Amazon Watch

$5,000 to support a delegation from the Ecuadorian Amazon to the Global Climate Action Summit (GCAS), which presented itself as an “organizing moment,” with Indigenous and frontline communities from around the world converging for marches, mass protests and actions, while also convening a broad series of events, both inside and outside, to highlight the significance of grassroots climate leadership in meaningful climate action and emphasize the need to halt new fossil fuel extraction and infrastructure from California to the Amazon.

Coordinadora de las Organizaciones Indigenas de la Cuenca Amazonica (COICA), Alianza Mesoamericana de Pueblos y Bosques (AMPB), Articulação dos Povos Indígenas do Brasil (APIB)

$5,000 to each organization to support delegations from North and South America to the Global Climate Action Summit (GCAS), which presented itself as an “organizing moment,” with Indigenous and frontline communities from around the world converging for marches, mass protests and actions, while also convening a broad series of events, both inside and outside, to highlight the significance of grassroots climate leadership in meaningful climate action and emphasize the need to halt new fossil fuel extraction and infrastructure from California to the Amazon.

Pueblo Originario Kichwa de Sarayaku

$5,000 to support the Kichwa Indigenous peoples of Sarayaku in the Ecuadorian Amazon launch event of their pioneering Kawsak Sacha, or ‘Living Forest’ proposal to create a new category for permanent protection of native land free of natural resource extraction and further support their ongoing efforts that to date have kept an estimated 100 million barrels of oil in the ground and protected a de-facto no-go-zone beneath 330,000 acres of standing primary, roadless rainforest.

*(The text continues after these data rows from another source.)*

(* ===== verification/DeepCopyTypes.v ===== *)
(** * The deep copies of the API types

    The struct types of the served objects as field descriptors, and their
    hand-written DeepCopyInto, DeepCopy and DeepCopyObject methods
    (src/net/v1/mesh.go, src/net/v1alpha1/interconnect.go,
    src/updates/v1alpha1, src/mlx/v1alpha1/mlxmodel.go, src/helm/v1/deepcopy.go,
    src/budget/v1alpha1/nodebudget.go and nodebudgetpolicy.go), assignment by
    assignment.  ObjectMeta, ListMeta, Time, Condition and Quantity are types of
    k8s.io/apimachinery, whose copies are the parameters of class [External]. *)
From S2P Require Import Prelude DeepCopy.

Create HintDb deepcopy.

(** ** Types *)
(** net/v1 *)
Definition ty_EndpointCandidate : ty :=
  TStruct [("Address", TVal); ("Link", TVal)].
Definition ty_MeshPeerSpec : ty :=
  TStruct [("SchemaVersion", TVal); ("NodeName", TVal); ("PublicKey", TVal); ("Endpoint", TVal);
    ("Endpoints", TSlice ty_EndpointCandidate); ("PodCIDR", TVal); ("AllowedIPs", TSlice TVal);
    ("MeshIP", TVal); ("PersistentKeepaliveSeconds", TVal)].
Definition ty_MeshPeerStatus : ty :=
  TStruct [("LastHandshakeTime", TPtr (TExt Time)); ("Reachable", TVal); ("ObservedSchemaVersion", TVal)].
Definition ty_MeshPeer : ty :=
  TStruct [("TypeMeta", TVal); ("ObjectMeta", TExt ObjectMeta); ("Spec", ty_MeshPeerSpec);
    ("Status", ty_MeshPeerStatus)].
Definition ty_MeshPeerList : ty :=
  TStruct [("TypeMeta", TVal); ("ListMeta", TExt ListMeta); ("Items", TSlice ty_MeshPeer)].

(** net/v1alpha1 *)
Definition ty_InterconnectSpec : ty :=
  TStruct [("Medium", TVal); ("Fallback", TVal); ("Enabled", TVal); ("ExcludedNodes", TSliceE TVal);
    ("AllowedNamespaces", TSliceE TVal)].
Definition ty_InterconnectMember : ty :=
  TStruct [("Node", TVal); ("Index", TVal); ("Address", TVal); ("State", TVal); ("SpeedGbps", TVal);
    ("Segment", TVal); ("ReachablePeers", TSliceE TVal); ("LastTransition", TPtr (TExt Time))].
Definition ty_InterconnectSegment : ty :=
  TStruct [("ID", TVal); ("Nodes", TSliceE TVal)].
Definition ty_InterconnectStatus : ty :=
  TStruct [("Members", TSlice ty_InterconnectMember); ("Segments", TSlice ty_InterconnectSegment);
    ("AttachedPods", TVal); ("ArmedBy", TVal); ("ArmedAt", TPtr (TExt Time));
    ("Conditions", TSlice (TExt Condition))].
Definition ty_Interconnect : ty :=
  TStruct [("TypeMeta", TVal); ("ObjectMeta", TExt ObjectMeta); ("Spec", ty_InterconnectSpec);
    ("Status", ty_InterconnectStatus)].
Definition ty_InterconnectList : ty :=
  TStruct [("TypeMeta", TVal); ("ListMeta", TExt ListMeta); ("Items", TSlice ty_Interconnect)].

(** updates/v1alpha1 *)
Definition ty_UpdateStrategy : ty :=
  TStruct [("Order", TVal); ("MaxUnavailable", TVal); ("Drain", TVal)].
Definition ty_UpdateVerify : ty :=
  TStruct [("Signature", TVal)].
Definition ty_UpdateSpec : ty :=
  TStruct [("Version", TVal); ("Strategy", ty_UpdateStrategy); ("Verify", ty_UpdateVerify);
    ("AllowDowngrade", TVal); ("Cancel", TVal)].
Definition ty_UpdateNodeStatus : ty :=
  TStruct [("Name", TVal); ("From", TVal); ("To", TVal); ("Phase", TVal); ("Message", TVal);
    ("AdminTokenRotated", TVal); ("StartedAt", TPtr (TExt Time)); ("FinishedAt", TPtr (TExt Time))].
Definition ty_UpdateResolved : ty :=
  TStruct [("Version", TVal); ("Digest", TVal)].
Definition ty_UpdateStatus : ty :=
  TStruct [("Phase", TVal); ("Resolved", TPtr ty_UpdateResolved); ("Nodes", TSlice ty_UpdateNodeStatus);
    ("Conditions", TSlice (TExt Condition)); ("ObservedGeneration", TVal)].
Definition ty_Update : ty :=
  TStruct [("TypeMeta", TVal); ("ObjectMeta", TExt ObjectMeta); ("Spec", ty_UpdateSpec);
    ("Status", ty_UpdateStatus)].
Definition ty_UpdateList : ty :=
  TStruct [("TypeMeta", TVal); ("ListMeta", TExt ListMeta); ("Items", TSlice ty_Update)].
Definition ty_UpdatePolicySpec : ty :=
  TStruct [("Channel", TVal)].
Definition ty_UpdatePolicy : ty :=
  TStruct [("TypeMeta", TVal); ("ObjectMeta", TExt ObjectMeta); ("Spec", ty_UpdatePolicySpec)].
Definition ty_UpdatePolicyList : ty :=
  TStruct [("TypeMeta", TVal); ("ListMeta", TExt ListMeta); ("Items", TSlice ty_UpdatePolicy)].

(** mlx/v1alpha1 *)
Definition ty_ArtifactRef : ty :=
  TStruct [("Reference", TVal); ("Variant", TVal)].
Definition ty_MLXRuntime : ty :=
  TStruct [("Image", TVal); ("Args", TSlice TVal)].
Definition ty_MLXCache : ty :=
  TStruct [("Size", TExt Quantity); ("StorageClassName", TVal)].
Definition ty_MLXDistributed : ty :=
  TStruct [("Ranks", TVal); ("Backend", TVal); ("Parallelism", TVal); ("Interconnect", TVal)].
Definition ty_MLXModelSpec : ty :=
  TStruct [("Model", TVal); ("Artifact", TPtr ty_ArtifactRef); ("Revision", TVal); ("Quantization", TVal);
    ("Memory", TExt Quantity); ("Replicas", TPtr TVal); ("Port", TVal); ("Runtime", ty_MLXRuntime);
    ("Cache", TPtr ty_MLXCache); ("NodeSelector", TMap TVal); ("Distributed", TPtr ty_MLXDistributed)].
Definition ty_MLXModelStatus : ty :=
  TStruct [("Conditions", TSlice (TExt Condition)); ("ObservedGeneration", TVal); ("Phase", TVal);
    ("Endpoint", TVal); ("ResolvedRevision", TVal); ("ResolvedArtifact", TVal); ("Replicas", TVal);
    ("ReadyReplicas", TVal); ("UpdatedReplicas", TVal)].
Definition ty_MLXModel : ty :=
  TStruct [("TypeMeta", TVal); ("ObjectMeta", TExt ObjectMeta); ("Spec", ty_MLXModelSpec);
    ("Status", ty_MLXModelStatus)].
Definition ty_MLXModelList : ty :=
  TStruct [("TypeMeta", TVal); ("ListMeta", TExt ListMeta); ("Items", TSlice ty_MLXModel)].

Associação das Comunidades Montanha e Mangabal

$4,000 to support descendants of migrant rubber tappers, the river-dwellers of Montanha-Mangabal, along with Indigenous groups in the Tapajós region of the Brazilian Amazon (including Munduruku, Kaxuyana, Tiriyó, Xeréu, Wai Wai, Txikyana, and Apiaká peoples) holding an assembly regarding their collective territorial auto-demarcation processes and to discuss other shared priorities to protect their traditional territories.

Confederacion de Nacionalidades Indigenas de la Amazonia Ecuatoriana (CONFENIAE)

$2,500 to support an Amazonian Women’s Congress and March for International Women’s Day. These activities provided an opportunity to refine strategies for protection of Indigenous territories and to prioritize sustainable alternatives to meet local needs in alignment with the vision of Indigenous women leaders who are steadfast in their demands for no industrial extraction within their communities’ traditional territories.

Defensa y Conservación Ecológica de Intag (DECOIN)

$2,500 to support a mobilization to Ecuador’s capital city of Quito by communities impacted by large-scale mines. This mobilization sought to revoke illegally granted concessions with primary participation coming from the Intag area in the northwest of the country which is home to a biologically diverse and unique cloud forest ecosystem. Intag communities have stopped two previous attempts by multinational mining companies to develop a major open-pit copper mine and are currently fighting to do so again.

Pueblo Originario Kichwa de Sarayaku

$1,500 to support in coordination with Amazon Watch a delegation of Indigenous youth and leaders from the Kichwa territory of Sarayaku from the Ecuadorian Amazon to participate in the United Nations Framework Climate Change Convention (UNFCCC) Conference of the Parties 23rd convening (COP23) in Bonn, Germany to advocate for the protection of their ancestral territories and keeping oil in the ground in the Amazon.

Associação Sociocultural Yawanawa (ASCY)

$4,000 to support strengthening efforts to monitor and patrol traditional Yawanawa territory covering nearly 500,000 acres of largely intact rainforest in the Brazilian Amazon, including training new members to expand the patrol team that to date has successfully stopped logging and other industrial activities.

Fundación TIAM

$5,000 to support legal defense, advocacy, and organizing related to efforts to stop a planned copper mega-mine on the lands of the Shuar Indigenous people in the southern Ecuadorian Amazon that has been approved by the government without seeking the consent of – let alone properly consulting with – the Shuar, despite the fact that international and Ecuadorian law require such consultation.